(ABOUT THIS EXERCISE) All records should be reproduced verbatim.

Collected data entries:
################

(** A line of at most 31 stored bytes is accumulated without leaving the
    buffer. *)
Lemma line_within_capacity (s : state) (bytes rest : list Z) :
  bufferIndex s = 0 ->
  rxBuffer s = replicate (Z.to_nat RX_CAPACITY) 0 ->
  uart_rx s = bytes ++ rest -> Forall line_byte bytes ->
  (length (kept bytes) < Z.to_nat RX_CAPACITY)%nat ->
  receive_bytes (length bytes) s
  = Returns (holding (kept bytes) (uart_tx s ++ kept bytes) rest
               (set_uart_tx_full
                  (after_puts (length (kept bytes)) (uart_tx_full s)) s)).
Proof.
  intros Hidx Hbuf Hrx Hbytes Hfit.
  rewrite (holding_clean s Hidx Hbuf) at 1. rewrite Hrx.
  rewrite receive_line; [reflexivity|exact Hbytes|cbn [length]; lia].
Qed.

(** ** The fraction digits of the fixed-point renderer *)

(** C2, at the failing input. For [fixed_shift = 8] the mask
    [0xFFFFFFFF >> (31 - fixed_shift)] is [0x1FF], nine bits and not eight,
    so the lowest bit of the whole part is taken into the fraction. At
    39168, which is 153.0 and the height of a full container, the renderer
    computes the fraction 10 and transmits [153.10], where masking the low 8
    bits gives 0; the BASIC line of [display_cur_liquid_level], which masks
    with [0x000000FF], transmits [153.0] for the same value. *)
Theorem fraction_mask_is_nine_bits :
  Z.shiftr 0xFFFFFFFF (31 - 8) = 0x1FF
  /\ levelMm full_container = 39168
  /\ fraction_of 39168 8 1 = 10
  /\ fraction_by_low_byte 39168 1 = 0
  /\ decimal_fixed_val_text 39168 8 1 = text "153.10"
  /\ uart_tx (display_decimal_fixed_val (levelMm full_container) 8 1
                full_container)
     = text "153.10"
  /\ uart_tx (display_basic full_container)
     = text "%=100.0   mm=153.0" ++ CRLF.
Proof. repeat split; vm_compute; reflexivity. Qed.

################

(WORKED SOLUTION)
(** A line of at most 31 stored bytes is accumulated without leaving the
    buffer. *)
Lemma line_within_capacity (s : state) (bytes rest : list Z) :
  bufferIndex s = 0 ->
  rxBuffer s = replicate (Z.to_nat RX_CAPACITY) 0 ->
  uart_rx s = bytes ++ rest -> Forall line_byte bytes ->
  (length (kept bytes) < Z.to_nat RX_CAPACITY)%nat ->
  receive_bytes (length bytes) s
  = Returns (holding (kept bytes) (uart_tx s ++ kept bytes) rest
               (set_uart_tx_full
                  (after_puts (length (kept bytes)) (uart_tx_full s)) s)).
Proof.
  intros Hidx Hbuf Hrx Hbytes Hfit.
  rewrite (holding_clean s Hidx Hbuf) at 1. rewrite Hrx.
  rewrite receive_line; [reflexivity|exact Hbytes|cbn [length]; lia].
Qed.

(** ** The fraction digits of the fixed-point renderer *)

(** C2, at the failing input. For [fixed_shift = 8] the mask
    [0xFFFFFFFF >> (31 - fixed_shift)] is [0x1FF], nine bits and not eight,
    so the lowest bit of the whole part is taken into the fraction. At
    39168, which is 153.0 and the height of a full container, the renderer
    computes the fraction 10 and transmits [153.10], where masking the low 8
    bits gives 0; the BASIC line of [display_cur_liquid_level], which masks
    with [0x000000FF], transmits [153.0] for the same value. *)
Theorem fraction_mask_is_nine_bits :
  Z.shiftr 0xFFFFFFFF (31 - 8) = 0x1FF
  /\ levelMm full_container = 39168
  /\ fraction_of 39168 8 1 = 10
  /\ fraction_by_low_byte 39168 1 = 0
  /\ decimal_fixed_val_text 39168 8 1 = text "153.10"
  /\ uart_tx (display_decimal_fixed_val (levelMm full_container) 8 1
                full_container)
     = text "153.10"
  /\ uart_tx (display_basic full_container)
     = text "%=100.0   mm=153.0" ++ CRLF.
Proof. repeat split; vm_compute; reflexivity. Qed.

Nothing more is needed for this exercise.